Depending on your mood, this is a delicious little irony or a spectacular instance of hypocrisy concerning movie maker Phillip Noyce whose filmic fabrication, Rabbit-Proof Fence, won accolades from the intellectual left but indifference from the cinema-going public.
Thanks to Angela Bell (who has moved back to her original blogger home) for the link.
When Phillip Noyce recruited the three girls who were to star in his film, he chose them from outback communities in Western Australia. He found the eldest, Everlyn Sampi, who was to play fourteen-year-old Molly in the film, living with her mother at Broome on the north-west coast. A striking number of parallels emerged between the young actress and the character she played. Both had white fathers who had left their mothers. Neither was educated. Molly had attracted the attention of the authorities because of reports she was “running wild with the whites” and was being abused by the full-blood members of her tribe. Everlyn had reached puberty but could not read or write, was regularly truant from school, and Noyce himself became worried about her return to Broome and the life she would lead after the film was made. During rehearsals, Everlyn emulated her character and ran away twice. She was found in a telephone booth trying to book a ticket back to Broome. She was caught and returned to Noyce, who told a journalist her behavior “makes you want to protect her, adopt her.”
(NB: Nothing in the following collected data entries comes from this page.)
(** ** An operation of a stream *)

(** Of the channels of the host it only touches its own. *)
Definition own_chan (i : nat) (cs cs' : list Chan) : Prop :=
  length cs' = length cs /\ (forall j, j <> i -> cs' !! j = cs !! j) /\
  forall ch', cs' !! i = Some ch' -> exists ch, cs !! i = Some ch /\ ch_queue ch' ⊆ ch_queue ch.

Lemma own_chan_same i cs : own_chan i cs cs.
Proof. split_and!; [done|done|]. intros ch' Hc. by exists ch'. Qed.

Lemma own_chan_alter i cs (f : Chan -> Chan) :
  (forall ch, ch_queue (f ch) ⊆ ch_queue ch) -> own_chan i cs (alter f i cs).
Proof.
  intros Hf. split_and!; [apply length_alter|intros j Hj; by apply list_lookup_alter_ne|].
  intros ch'. rewrite list_lookup_alter_eq. destruct (cs !! i) as [ch|] eqn:Ec; [|done]. cbn. intros [= <-].
  by exists ch.
Qed.

(** End [x] in state [c] is left as [e'], after the payloads [cs] were cut off. *)
Record stepped n sent x c (cs : list (list byte)) (wr : list byte * list Reading) (e' : Endpoint) : Prop := {
  sp_peer : PeerInv (sent x ++ cs) (sent (peer T x)) (ack_of n (peer T x)) (ms_reads n x ++ snd wr) (ep_st e');
  sp_moved : moved (sent x ++ cs) (conn_st n x c) (ep_st e');
  sp_accepted : fst wr = concat cs;
  sp_chan : ep_chan e' = cn_chan c;
  sp_sock : sock (ep_socket e') = sock (ms_host n (host T x));
  sp_chans : own_chan (cn_chan c) (chans (ms_host n (host T x))) (chans (ep_socket e'));
}.

Section stream_step.
Context n sent x c (cs : list (list byte)) (wr : list byte * list Reading) (e' : Endpoint).
Hypothesis HM : MeshInv n sent.
Hypothesis Hx : ms_conn n x = Some c.
Hypothesis SP : stepped n sent x c cs wr e'.

Let n' := set_end T x e' wr n.
Let sent' : E -> list (list byte) := <[x := sent x ++ cs]> sent.
Let X : ext (conn_st n x c) (ep_st e') := mv_ext _ _ _ (sp_moved _ _ _ _ _ _ _ SP).

Lemma peer_sent : sent' (peer T x) = sent (peer T x).
Proof. unfold sent'. rewrite fn_lookup_insert_ne; [done|]. intros E1. by apply (peer_ne x). Qed.

Lemma step_ack y : y <> x -> ack_of n' y = ack_of n y.
Proof. intros Hne. unfold ack_of, n'. cbn. by rewrite fn_lookup_insert_ne. Qed.

Lemma step_ack_self : ack_of n x <= ack_of n' x.
Proof. unfold ack_of, n'. cbn. rewrite fn_lookup_insert, Hx. cbn. apply (ext_ack _ _ X). Qed.

Lemma step_grown : grown n sent n' sent'.
Proof.
  split.
  - intros y. unfold sent'. case_insert; [subst; by eexists|done].
  - intros y d Hy. unfold n'. cbn. case_insert as Hd; [subst y; rewrite Hx in Hy; injection Hy as <-|by exists d].
    eexists. split; [done|]. cbn. split; [by apply (ext_same_peer _ _ X)|]. split; [apply X|apply SP].
  - intros h. unfold n'. cbn. case_insert; [subst h; apply X|done].
Qed.

Lemma step_host h : HostInv n' sent' h.
Proof.
  pose proof step_grown as G. pose proof (me_host _ _ HM h) as HH.
  destruct (decide (h = host T x)) as [-> |Hne].
  - destruct (mv_tx _ _ _ (sp_moved _ _ _ _ _ _ _ SP)) as (evs & Etx & Hevs).
    assert (ms_host n' (host T x) = ep_socket e') as Ek by (unfold n'; cbn; by rewrite fn_lookup_insert).
    eapply HostInv_step; [exact G|exact HH|..]; rewrite Ek, ?(sp_sock _ _ _ _ _ _ _ SP); try by left.
    + intros ev. cbn in Etx. rewrite Etx, elem_of_app. intros [?|Hin]; [by left|right; left].
      exists x, (mk_Conn (ep_stream e') (ep_chan e') (ep_running e')).
      unfold n', conn_st, view. cbn. rewrite !fn_lookup_insert. split_and!; try done.
      rewrite Forall_forall in Hevs. unfold sent'. rewrite fn_lookup_insert. by apply Hevs.
    + pose proof (ext_sent _ _ X) as Es. cbn in Es. rewrite Es. by left.
    + done.
    + apply (ext_tx_open _ _ X).
    + apply (ext_clock _ _ X).
    + pose proof (ext_gso _ _ X) as Eg. cbn in Eg. rewrite Eg. apply HH.
  - assert (ms_host n' h = ms_host n h) as Ek by (unfold n'; cbn; by rewrite fn_lookup_insert_ne).
    eapply HostInv_step; [exact G|exact HH|..]; rewrite Ek; try (by left); done || apply HH.
Qed.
Noyce decided to do just that. With her mother’s consent, he arranged for her to enter a boarding school near Perth. But again, just like Molly, she hated it and demanded to be flown home. Last year a television reporter, James Thomas, confronted Noyce with the parallels between his own actions and those of his film’s chief villain, the Aboriginal protector Neville.
Thomas: Picture this: a white man enters a remote Aboriginal community with the best intentions, takes three girls out of their community and promises them fame and fortune. Does it sound familiar?
Thomas: Are you aware of the irony that exists in what you are doing with this film and the actual topic of the film itself?
Noyce: Well, I suppose in one way you could say that in a different context, in a different time, I’m A. O. Neville promising these young Aboriginal children a better life, asking them to do things that are against their instincts, perhaps because it’s for their own good. But we do live in a slightly different world.
While we obviously do live in a different world, Noyce himself succumbed to an instinct that is as old as the British settlement of Australia: the desire to offer Aboriginal people the benefits of civilized life and to educate their children in the ways of the modern world.